**Task description:** Give the data again exactly, stopping after the "insertion order; the" line.

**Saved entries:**
******************************
(** * EscuchaDeMedios: trend scoring, collective sentiment and vector storage

    A shallow embedding of the analysis core of
    [osint-crawler-sentiment.py] (class [MediaCrawlerAndSentimentAnalyzer])
    and of the storage layer of [osint-asr-pipeline.py]
    (class [MediaMonitoringASRPipeline]).

    Conventions.
    - Python [int] is [Z]; Python [float] is idealised as an exact
      rational [Q], compared with [==] (no rounding is modelled).
    - A [dict] whose iteration order is observable ([Counter],
      [defaultdict], [Articulo.emociones]) is an association list in
      insertion order; the Redis store and the Pinecone index, which are only
      addressed by key, are [gmap]s.
    - A [str] is held as its UTF-8 bytes; a slice [s[:n]] counts
      characters, not bytes.
    - Redis calls thread the store explicitly through a small state monad.
    - An exception is a value of [PyError] on the left of a sum. *)

From Stdlib Require Import QArith Qminmax Qabs Qround Lqa Lia Sorted.
From stdpp Require Import gmap strings list.

(** ** Python built-ins used by the analysis *)

Module Py.

Inductive PyError : Set :=
  | IndexError          (* [seq[i]] out of range *)
  | DimensionError      (* vector of the wrong width sent to a store *)
  | ProgrammingError.   (* psycopg2: a query parameter it cannot adapt *)

(** [sum(xs)] over floats. *)
Definition Qsum (xs : list Q) : Q := foldr Qplus 0%Q xs.

(** [len(xs)] as a float operand. *)
Definition Qlen {A} (xs : list A) : Q := inject_Z (Z.of_nat (length xs)).

(** [np.mean(xs)]; every call site in the source guards [xs] non-empty. *)
Definition np_mean (xs : list Q) : Q := (Qsum xs / Qlen xs)%Q.

(** [x < y] on floats, as a boolean. *)
Definition Qltb (x y : Q) : bool := negb (Qle_bool y x).

(** [sum(1 for x in xs if p x)]. *)
Definition count_if {A} (p : A → bool) (xs : list A) : Z :=
  Z.of_nat (length (filter (λ x, p x = true) xs)).

(** [needle in hay] on [str]: substring test. *)
Fixpoint str_in (needle hay : string) : bool :=
  String.prefix needle hay ||
  match hay with
  | EmptyString => false
  | String _ hay' => str_in needle hay'
  end.

(** [sorted(xs, key=k, reverse=True)] and [xs.sort(key=k, reverse=True)].
    Python's sort is stable, also under [reverse=True], and the result of a
    stable sort is unique, so insertion from the right is an exact model.
    [lt x y] stands for [k x < k y]. *)
Section Sort.
Context {A : Type} (lt : A → A → bool).

Fixpoint insert_desc (x : A) (l : list A) : list A :=
  match l with
  | [] => [x]
  | y :: l' => if lt x y then y :: insert_desc x l' else x :: l
  end.

Definition sorted_reverse (l : list A) : list A := foldr insert_desc [] l.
******************************
**Exercise answer:**
(** * EscuchaDeMedios: trend scoring, collective sentiment and vector storage

    A shallow embedding of the analysis core of
    [osint-crawler-sentiment.py] (class [MediaCrawlerAndSentimentAnalyzer])
    and of the storage layer of [osint-asr-pipeline.py]
    (class [MediaMonitoringASRPipeline]).

    Conventions.
    - Python [int] is [Z]; Python [float] is idealised as an exact
      rational [Q], compared with [==] (no rounding is modelled).
    - A [dict] whose iteration order is observable ([Counter],
      [defaultdict], [Articulo.emociones]) is an association list in
      insertion order; the Redis store and the Pinecone index, which are only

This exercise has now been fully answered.